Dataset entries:
Lemma parse_int_numeral s z :
  numeral s -> all_digits_val s 0 = Some z -> Js.parse_int_string s = Js.Int z.
Proof.
  intros Hs Hv. pose proof (numeral_digits s Hs) as Hd.
  destruct (numeral_head s Hs) as (c & rest & -> & Hc).
  unfold Js.parse_int_string, trim_start.
  rewrite drop_while_stop by (apply digit_not_space; exact Hc).
  destruct (digit_not_sign c Hc) as [-> ->].
  assert (match String c rest with
          | String "0"%char (String x rest0) =>
              if Ascii.eqb x "x" || Ascii.eqb x "X"
              then hex_prefix_val rest0 0 false
              else digit_prefix_val (String c rest) 0 false
          | _ => digit_prefix_val (String c rest) 0 false
          end = all_digits_val (String c rest) 0) as ->.
  { assert (digit_prefix_val (String c rest) 0 false = all_digits_val (String c rest) 0) as Hp.
    { simpl. simpl in Hd. rewrite Hc in *. apply digit_prefix_all. exact Hd. }
    destruct rest as [|x rest'].
    - destruct c as [[] [] [] [] [] [] [] []]; exact Hp.
    - assert (is_digit x = true) as Hx.
      { simpl in Hd. rewrite Hc in Hd. simpl in Hd. apply andb_true_iff in Hd as [Hx _]. exact Hx. }
      rewrite (digit_not_x x Hx).
      destruct c as [[] [] [] [] [] [] [] []]; exact Hp. }
  rewrite Hv. reflexivity.
Qed.

Lemma parse_int_dec (z : Z) :
  (0 <= z)%Z -> Js.parse_int_string (dec_of_Z z) = Js.Int z.
Proof.
  intros Hz. unfold dec_of_Z. apply Z.ltb_ge in Hz. rewrite Hz. apply Z.ltb_ge in Hz.
  destruct (dec_of_nat_numeral (Z.to_nat z)) as [Hn Hv].
  rewrite (parse_int_numeral _ _ Hn Hv). f_equal. lia.
Qed.

(** ** Texts that are not integers *)

Lemma drop_while_head (p : ascii -> bool) (s : string) (c : ascii) (r : string) :
  drop_while p s = String c r -> p c = false.
Proof.
  induction s as [|a s IH]; simpl; [discriminate|].
  destruct (p a) eqn:E; [exact IH|]. intros [= <- _]. exact E.
Qed.
(** Leftmost match at a position [>= i]; [s] is the input from [i] on. *)
Fixpoint search (r : regex) (prev : option N) (s : jsstring) (i : nat)
  : option MatchResult :=
  match rmatch r prev s with
  | Some (caps, len) => Some (mkMatch i caps (i + len))
  | None =>
      match s with
      | [] => None
      | c :: s' => search r (Some c) s' (S i)
      end
  end.

(** [r.exec(input)] with [r.lastIndex = lastIndex]; [None] is [null]
    (and [lastIndex] is then reset to 0). *)
Definition exec (r : regex) (input : jsstring) (lastIndex : nat)
  : option MatchResult :=
  if length input <? lastIndex then None
  else search r (last (take lastIndex input)) (drop lastIndex input) lastIndex.

(** [while ((m = r.exec(input)) !== null) ...]: the successive results,
    [None] when [fuel] iterations did not reach [null]. *)
Fixpoint execLoop (fuel : nat) (r : regex) (input : jsstring) (lastIndex : nat)
  : option (list MatchResult) :=
  match exec r input lastIndex with
  | None => Some []
  | Some m =>
      match fuel with
      | 0 => None
      | S fuel' => cons m <$> execLoop fuel' r input (m_end m)
      end
  end.

End RegExp.
Import RegExp.

(** The pattern of [parseCheckboxes], group by group (written here
    with blanks between its parts):
    [^ ( \s* ) - \s* \[ ( [ x] ) \] \s* ( .+ ) $], flags [gm]. *)
Definition checkboxRegex : regex :=
  [ Bol; star true CSpace; one 45%N; star false CSpace; one 91%N;
    Rep true (CSet [32%N; 120%N]) 1 (Some 1); one 93%N;
    star false CSpace; plus true CDot; Eol ].

(* ===================================================================== *)
(** * The tree node class [GitHubIssue] *)
(* ===================================================================== *)

(** [issue.number] is an integer on records of the remote and a string
    on the records the tree synthesizes. *)
Inductive IssueNumber : Type :=
| NumInt (n : Z)
| NumStr (s : jsstring).
Lemma select_combine {A B : Type} (a : list A) (b : list B) (mask : list bool) ra rb :
  length a = length b ->
  Np.select a mask = Ok ra -> Np.select b mask = Ok rb ->
  Np.select (combine a b) mask = Ok (combine ra rb).
Proof.
  unfold Np.select. intros L.
  destruct (Nat.eqb_spec (length mask) (length a)) as [La|]; [|discriminate].
  destruct (Nat.eqb_spec (length mask) (length b)) as [Lb|]; [|discriminate].
  intros Ha Hb; injection Ha as <-; injection Hb as <-.
  rewrite length_combine, <- L, Nat.min_id, La, Nat.eqb_refl. f_equal.
  clear L. revert a b La Lb; induction mask as [|v mask IH]; intros [|a0 a] [|b0 b] La Lb;
    simpl in *; try discriminate; [reflexivity|].
  destruct v; simpl; rewrite (IH a b) by congruence; reflexivity.
Qed.

Lemma select_filter_NoDup {A B : Type} (g : A -> B) (p : A -> bool) (l : list A)
    (mask : list bool) sel :
  Np.select l mask = Ok sel ->
  NoDup (map g (filter p l)) -> NoDup (map g (filter p sel)).
Proof.
  unfold Np.select. destruct (_ =? _); [|discriminate].
  intros H; injection H as <-. revert mask.
  induction l as [|x l IH]; intros [|b mask] ND; simpl; try constructor.
  assert (ND' : NoDup (map g (filter p l))).
  { simpl in ND. destruct (p x); [inversion ND; assumption | exact ND]. }
  destruct b; simpl; [|auto].
  destruct (p x) eqn:Px; simpl; [|auto].
  simpl in ND. rewrite Px in ND. inversion ND as [|? ? Hn _]; subst.
  constructor; [|auto]. intros Hin. apply Hn.
  apply in_map_iff in Hin. destruct Hin as (y & E & Hy).
  apply filter_In in Hy. destruct Hy as [Hy Py].
  apply in_map_iff in Hy. destruct Hy as ([y' b'] & Ey & Hy'). simpl in Ey; subst y'.
  apply filter_In in Hy'. destruct Hy' as [Hy' _]. apply in_combine_l in Hy'.
  rewrite <- E. apply in_map. apply filter_In. auto.
Qed.

Lemma NoDup_map_injective {A B : Type} (f : A -> B) (l : list A) :
  (forall x y, f x = f y -> x = y) -> NoDup l -> NoDup (map f l).
Proof.
  intros Hf ND. induction ND as [|x l Hn _ IH]; simpl; constructor; [|exact IH].
  intros Hin. apply Hn. apply in_map_iff in Hin. destruct Hin as (y & E & Hy).
  apply Hf in E. subst y. exact Hy.
Qed.

Lemma finite_slots_of_row (qp : list (dist * nat)) :
  map fst (filter (fun x : nat * dist => negb (isinf (snd x)))
                  (combine (map snd qp) (map fst qp)))
  = map snd (filter (fun x : dist * nat => negb (isinf (fst x))) qp).
Proof.
  induction qp as [|[d j] qp IH]; simpl; [reflexivity|].
  destruct (negb (isinf d)); simpl; rewrite IH; reflexivity.
Qed.

Lemma concat_pairs_distinct (targets : list Node) (hoods : list (list candidate)) :
  NoDup (map id targets) ->
  Forall2 (fun target hood =>
             (forall c, In c hood -> target_of c = id target)
             /\ NoDup (map source_of hood))
          targets hoods ->
  NoDup (map (fun c => (source_of c, target_of c)) (concat hoods)).
Proof.
  intros ND HF. induction HF as [|target hood targets hoods [Ht Hs] HF IH]; simpl;
    [constructor|].
  inversion ND as [|? ? Hnotin ND']; subst.
  rewrite map_app. apply NoDup_app.
  - clear - Ht Hs. induction hood as [|c hood IHh]; simpl; [constructor|].
    inversion Hs as [|? ? Hn Hs']; subst.
    constructor.
    + intros Hin. apply Hn. apply in_map_iff in Hin. destruct Hin as (c' & E & Hc').
      injection E as E _. rewrite <- E. apply in_map, Hc'.
    + apply IHh; [|exact Hs']. intros c' Hc'. apply Ht. right; exact Hc'.
  - apply IH, ND'.
  - intros [src tgt] H1 H2.
    apply in_map_iff in H1. destruct H1 as (c1 & E1 & Hc1).
    apply in_map_iff in H2. destruct H2 as (c2 & E2 & Hc2).
    injection E1 as _ T1. injection E2 as _ T2.
    apply in_concat in Hc2. destruct Hc2 as (h & Hh & Hc2).
    apply In_nth_error in Hh. destruct Hh as [k Hk].
    destruct (Forall2_nth_right _ _ _ HF _ _ Hk) as (t' & Ht' & Hall & _).
    apply Hnotin. rewrite <- (Ht c1 Hc1), T1, <- T2, (Hall c2 Hc2).
    apply in_map, (nth_error_In _ _ Ht').
Qed.

Section Distinct.

Variable Frame : Type.
Variable IoU : Node -> Node -> Q.
Variable intensity_mean : Node -> list Frame -> list Q.
Variable intensity_std : Node -> list Frame -> list Q.
Variable np_sqrt : Q -> Q.

Lemma score_sources_distinct cur dw node pairs cands :
  NoDup (map id cur) ->
  NoDup (map fst (filter (fun x : nat * dist => negb (isinf (snd x))) pairs)) ->
  score IoU cur dw node pairs = Ok cands ->
  NoDup (map source_of cands).
Proof.
  intros Nid. revert cands; induction pairs as [|[j d] pairs IH]; simpl; intros cands ND H.
  - injection H as <-. constructor.
  - inv_bind H. rename v into neigh. inv_bind H. rename v into rest.
    apply take_Ok in E. destruct d as [d|]; simpl in ND.
    + injection H as <-. inversion ND as [|? ? Hn ND']; subst. simpl.
      constructor; [|apply IH; auto].
      intros Hin. apply Hn.
      apply in_map_iff in Hin. destruct Hin as (c & Ec & Hc).
      destruct (score_In _ _ _ _ _ _ _ E0 Hc) as (j' & d' & neigh' & Hp & Hj' & ->).
      unfold source_of in Ec. simpl in Ec.
      assert (j' = j).
      { rewrite NoDup_nth_error in Nid. apply Nid.
        - rewrite length_map. apply nth_error_Some. congruence.
        - rewrite !nth_error_map, E, Hj'. simpl. congruence. }
      subst j'.
      apply (in_map fst (filter (fun x : nat * dist => negb (isinf (snd x))) pairs)
                    (j, Finite d')).
      apply filter_In. split; [exact Hp | reflexivity].
    + injection H as <-. apply IH; auto.
Qed.

Lemma neighborhood_sources_distinct config cur node (qp : list (dist * nat)) frow hood :
  NoDup (map id cur) ->
  NoDup (map snd (filter (fun x : dist * nat => negb (isinf (fst x))) qp)) ->
  neighborhood IoU config cur node (map fst qp) (map snd qp) frow = Ok hood ->
  NoDup (map source_of hood).
Proof.
  intros Nid Nqp H. apply neighborhood_Ok in H. destruct H as (scored & Hs & ->).
  assert (Ns : NoDup (map source_of scored)).
  { unfold scored_candidates in Hs.
    inv_bind Hs. rename v into valid. inv_bind Hs. rename v into vn.
    inv_bind Hs. rename v into vd.
    eapply score_sources_distinct; [exact Nid | | exact Hs].
    assert (L : length (map snd qp) = length (map fst qp)) by (rewrite !length_map; auto).
    pose proof (select_combine _ _ _ _ _ L E0 E1) as Hsel.
    eapply select_filter_NoDup; [exact Hsel|].
    rewrite finite_slots_of_row. exact Nqp. }
  assert (Nsorted : NoDup (map source_of (Py.sorted_reverse tuple_lt scored))).
  { eapply Permutation_NoDup; [|exact Ns].
    apply Permutation_map. symmetry. apply sorted_perm. }
  unfold Py.slice_to. destruct (0 <=? max_neighbors config)%Z;
    apply NoDup_map_firstn, Nsorted.
Qed.

(** X15.  A run writes no link twice: when the ids identify the nodes of
    each time, no two links of the batch have the same source and the
    same target. *)
Theorem no_link_twice time config db (images : list (Image Frame)) scale db' :
  _process IoU intensity_mean intensity_std np_sqrt time config db images scale = Ok db' ->
  NoDup (map id (current_nodes db time)) ->
  NoDup (map id (next_nodes db time)) ->
  NoDup (map (fun l => (source_id l, target_id l)) (appended db db')).
Proof.
  intros H Ncur Nnext. apply process_Ok in H. destruct H as (H & _ & _).
  destruct (process_links_Ok _ _ _ _ _ _ _ _ _ _ _ H)
    as (pos & tree & dn & mask & moved & cands & P1 & P2 & P3 & P4 & P5 & P6 & P7).
  apply to_frame_Ok in P7. destruct P7 as [_ ->].
  destruct (link_loop_blocks _ _ _ _ _ _ _ _ P6) as (hoods & -> & HF).
  assert (L : length (next_shift pos) = length (next_nodes db time)).
  { destruct (positions_Ok _ _ _ _ _ P1) as (_ & _ & ->).
    unfold shift_rows, next_nodes. rewrite !length_map. reflexivity. }
  pose proof (translate_all_Forall2 _ _ _ _ P5 L) as HT.
  assert (Nmoved : NoDup (map id moved)).
  { replace (map id moved) with (map id (next_nodes db time)); [exact Nnext|].
    clear - HT. induction HT; simpl; congruence. }
  assert (HP : NoDup (map (fun c => (source_of c, target_of c)) (concat hoods))).
  { apply concat_pairs_distinct with (targets := moved); [exact Nmoved|].
    eapply Forall2_impl; [|exact HF].
    intros node hood (i & drow & nrow & frow & Hd & Hn & _ & _ & Hnb). split.
    - intros c Hc. eapply neighborhood_target; eauto.
    - destruct (KDTree_query_Ok _ _ _ _ _ _ P3) as [_ R].
      destruct (R i drow nrow Hd Hn) as (p & _ & -> & ->).
      eapply neighborhood_sources_distinct; [exact Ncur | | exact Hnb].
      apply query_point_distinct. }
  rewrite map_map.
  replace (map (fun c => (source_id (frame_row c), target_id (frame_row c))) (concat hoods))
    with (map (fun st : Z * Z => (inject_Z (fst st), inject_Z (snd st)))
              (map (fun c => (source_of c, target_of c)) (concat hoods))).
  - apply NoDup_map_injective; [|exact HP].
    intros [a b] [a' b'] E. simpl in E. injection E as -> ->.
    f_equal; lia.
  - rewrite map_map. apply map_ext. intros [[[w nd] src] tgt]. reflexivity.
Qed.

End Distinct.

Lemma no_link_twice_witness :
  NoDup (map (fun l => (source_id l, target_id l))
             (appended Scenario.store_colors Scenario.linked_two)).
Proof.
  apply (no_link_twice Instance.Frame Instance.IoU Instance.intensity_mean
           Instance.intensity_std Instance.sqrt 0 Instance.config_two
           Scenario.store_colors [] None Scenario.linked_two).
  - vm_compute; reflexivity.
  - simpl. repeat constructor; simpl; intuition discriminate.
  - simpl. repeat constructor; simpl; intuition discriminate.
Defined.

(** ** Features that do not tell the nodes apart *)

Lemma map2_In {A B C : Type} (f : A -> B -> C) (a : list A) (b : list B) (z : C) :
  In z (Np.map2 f a b) -> exists x y, In x a /\ In y b /\ z = f x y.
Proof.
  revert b; induction a as [|x a IH]; intros [|y b]; simpl; try contradiction.
  intros [<-|H].
  - exists x, y. auto.
  - destruct (IH b H) as (x' & y' & ? & ? & ?). exists x', y'. auto.
Qed.

Lemma map2_diag_In {A C : Type} (f : A -> A -> C) (a : list A) (z : C) :
  In z (Np.map2 f a a) -> exists x, In x a /\ z = f x x.
Proof.
  induction a as [|x a IH]; simpl; [contradiction|].
  intros [<-|H]; [eauto|]. destruct (IH H) as (x' & ? & ?). eauto.
Qed.
(** * The detelecine filter of libavfilter (vf_detelecine.c)

    A shallow embedding of [init], [query_formats], [config_input],
    [config_output] and [filter_frame] of [libavfilter/vf_detelecine.c], and
    the properties of the pattern compiler and of the field reassembly
    engine that its specification states, with further properties that the
    code has.

    Conventions of the embedding.
    - C [int] and [int64_t] values are integers of [Z]; signed arithmetic is
      modelled where C defines it (no signed overflow).  The timestamp of
      an output frame, an [int64_t] sum, is kept modulo [2^64] ([to_int64]).
      The two [unsigned int] fields of the context, [pattern_pos] and
      [nskip_fields], wrap modulo [2^32] ([to_uint]).
    - The pattern is a [string]; as a C string it ends at its first NUL
      character or at its end, where the terminator is read ([char_at]).
      Characters are their codes, 0 to 255; the code only computes with
      those it has found to be digits.
    - A picture plane is a flat list of bytes addressed by an offset and a
      line size, as [data[i]] and [linesize[i]] are in an [AVFrame].
    - What the framework does during one call of [filter_frame] (whether
      [av_frame_clone] succeeds, what the next filter returns) is an
      argument of the call ([call_env]). *)

From Stdlib Require Import ZArith List String Ascii Bool Lia.
Import ListNotations.
Local Open Scope Z_scope.

Set Implicit Arguments.

(** ** Constants and small helpers *)

Definition INT64_MIN : Z := - 2 ^ 63.
Definition INT64_MAX : Z := 2 ^ 63 - 1.
Definition AV_NOPTS_VALUE : Z := INT64_MIN.

(** Conversion to [int64_t], and the values that it leaves as they are. *)
Definition to_int64 (x : Z) : Z := (x + 2 ^ 63) mod 2 ^ 64 - 2 ^ 63.

Definition in_int64 (x : Z) : Prop := INT64_MIN <= x <= INT64_MAX.
(* ===== verification/Prelude.v ===== *)
(** * sRemFB: a verification library

    sRemFB shows a desktop (or a captured HDMI source) on small boards over
    TCP.  A server grabs frames, keeps a dirty region per client and sends
    rectangles (raw, LZ4) or H.264 access units; a controller chooses
    between the two from PING/PONG delays; the client draws what it
    receives and sends input back.  This library models the parts of
    src/ that carry this logic and proves what makes them correct.

    ** The parts and the files

    - protocol.h: [Protocol] (structs, encodings, constants).
    - server/core/core.h, source.h: [Core] (SremfbClient and its parameters).
    - server/core/convert.c: [Convert]; encoder.c: [Encoder];
      net.c: [Net]; xmit.c: [Xmit] (queue, dirty region, mode switch) and
      [Drain] (damage, builds, on_out_ready()); control.c: [Control], with
      doubles as [Binary64] values; input.c: [Bits], [Input];
      session.c: [Upstream] (reassembly of client messages), [Session]
      (admission, loss, shutdown); audio.c: [Audio].
    - server/evdi/edid.c: [Edid]; evdi.c and evdi.h: [EvdiGate] (the plug
      gate), [EvdiCursor], [EvdiCards] (card numbers the compositor knows),
      [Evdi] (one connector: updates, events, plugging, the mode timer),
      [EvdiPool] (devices, source operations).
    - server/kvm/hidmap.c, input_hid.c: [HidReport], [Hid]; diff.c and
      convert_uyvy.c: [Kvm]; capture.c: [Capture] (letterbox, blit,
      fan-out, frames), [CaptureCtl] (stream, signal, acquire, release).
    - view/h264.c: [ViewH264]; view/net.c: [ViewNet]; view/audio.c:
      [ViewAudio].
    - client/output.h: [SbcOut] (the operations as a class with its laws);
      output_fb.c: [SbcFb]; output_drm.c: [SbcDrm]; sremfb-client.c: [Sbc]
      (state, panel, blit thread, mailbox) and [SbcLoop] (hello, messages,
      receive loop, reconnection); v4l2dec.c: [V4l2dec].

    State is a record with the code's fields, changed by [c⟨f := v⟩]; an
    operation is a function from states to states (with the answers of the
    kernel or of a library as arguments); a callback of the main loop is
    one operation.  The SBC client has two threads: the answers of its V4L2
    device are a script that also holds the steps of the blit thread and
    the device's writes, so every ioctl is a point of interleaving.  x264,
    LZ4, libavcodec, the clock, the environment, the viewer's system calls
    and SDL's audio device are type classes ([X264], [LZ4], [AvCodec],
    [Platform], [ViewSys], [SDLAudio]); what the code relies on is in the
    classes of laws ([X264Laws], [LZ4Laws], [AvCodecLaws],
    [SDLAudioLaws]).  [Samples], [KvmSamples] and [EvdiSamples] instantiate
    them for the witnesses.

    ** What is shown

    - The display path.  [XmitSpec], [Dirty] and [Coverage]: the
      dirty region covers what the client does not have; [Blit],
      [Paint], [Stream], [OutReady]: one dispatch appends whole
      messages, whose painting is the shadow buffer, and no rect is sent
      inside an H.264 episode ([brackets]); [Link]: the client as a
      transition system ([tx_step]; [tx_any] also allows the frame to
      change freely when a whole repaint is due); [Served]: a client
      between its frame source and the session; [ViewRead],
      [Mirror]: the viewer's loop executes the messages.  [TxProps] and
      [EndToEnd] have the theorems: the viewer's framebuffer is the wire
      conversion of the captured frame; what a failed encode leaves.
    - The physical screen.  [SbcShows]: where stream pixels land on the
      panel, rect by rect; [SbcStep]: what a call of the decoder can
      change (the display by whole batches only); [SbcRun]: messages and
      runs of turns do what [paint] says.  [SbcOwn]: each capture buffer
      of the decoder has one owner at every interleaving.  [SbcProps] has
      the theorems: the panel shows the captured frame, no picture is torn
      (short of the last one when a signal stops the client), full frames
      are atomic on DRM.  They hold for any backend with
      [OutputLaws].
    - Sessions.  [Upstream]: the parser does not depend on how the bytes
      were cut into reads, and resynchronises.  [SessionProps]: [sv_inv]
      holds in every reachable state of the server ([sv_step]):
      descriptors, sources and MAC addresses; shutdown closes everything; a
      box that reconnects is judged by its source alone.
    - Input.  [InputSpec], [InputProps]: declared events only, no stuck
      key, no blind click.  [HidKbd], [HidProps]: the boot keyboard report
      is the set of held keys, motion is conserved, one owner.
    - EDID.  [EdidProps]: checksums, timings read back (exactly below
      4096 pixels, modulo 4096 above), stable identity.
    - The EVDI connector.  [GateSpec], [GateProps]: hotplugs are bounded
      and the gate reopens; [CardsProps]: card numbers; [EvdiBlend]: the
      cursor is blended exactly; [EvdiTx], [EvdiSys]: the
      connector with its client ([ev_step]); [EvdiProps]: an idle client's
      viewer shows the desktop with the cursor in place.
    - The HDMI capture.  [KvmDiff], [KvmMaster]: tiles exact,
      rectangles cover them and, when they fit the limit, nothing else;
      incremental conversion is full conversion.
      [CaptureInv]: the state machine of signal and stream under every
      answer of the driver ([cap_step]); [CaptureTx]: what blits, repaints
      and resizes do to a client; [CaptureSys]: the source with its
      clients ([sys_step], [sys_inv]).  [KvmProps] and
      [CaptureProps] have the theorems, up to the end-to-end one: an idle
      client's viewer shows the last captured frame.
    - Sound.  [AudioFlow]: the packets of one callback, the receiver's
      sequence test, what the queue holds; [AudioSys]: server, network and
      viewer as a transition system ([astep]), and the default output with
      the sessions that take and give it back and the user who may choose
      another ([dstep]).  [AudioProps]
      has the theorems: what is queued is what was captured, in order and
      never twice, the delay is capped, only the peer hears it, and the
      default output, or what the user chose since, comes back while
      PipeWire keeps up with the server.

    ** Fuel

    Loops that are not structural take fuel, always a bound computed from
    their input: bytes left (parsers), answers left (reads and sends),
    clients left (shutdown), messages sent (the viewer's loop), frames
    captured (audio packets), one row of tiles, device answers left (the
    decoder's loops); the waits of the decoder have the code's own limit on
    tries.  The theorems state results, not "if it returns".

    ** Not modelled

    Device and kernel I/O whose answers are arguments here: opening devices
    and sockets, libevdi and libdrm themselves, sysfs and /proc scans.
    evdi.c: compositor_pid() and the power-save query (D-Bus), the reset and
    probe of all connectors, evdi_add_one().  Left out whole: layout.c
    (D-Bus calls to mutter), the viewer's window and key table (SDL),
    encoder_v4l2.c (the V4L2 encoder), testsrc.c (a synthetic source),
    usbexport.c (usbip), the entry points with their argument parsing, the
    tests and tools.  A write(2) to /dev/uinput that fails (core/input.c
    only warns) is logged like one that works.  PipeWire is followed as long
    as it makes each change before the server's or the user's next step, and
    the user as long as none of our outputs is picked by hand.  In the
    SBC client the blit thread runs while the main thread waits in poll(2)
    or in a call to the device, not in the middle of a blocking read, and
    the allocation of the buffer for access units never fails. *)

From stdpp Require Export base list numbers option strings sets.
From Stdlib Require Export ZArith Lia.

Problem to work on: Tell me how many lines of the records include the word "targets", replying with the number alone.

Answer space: 5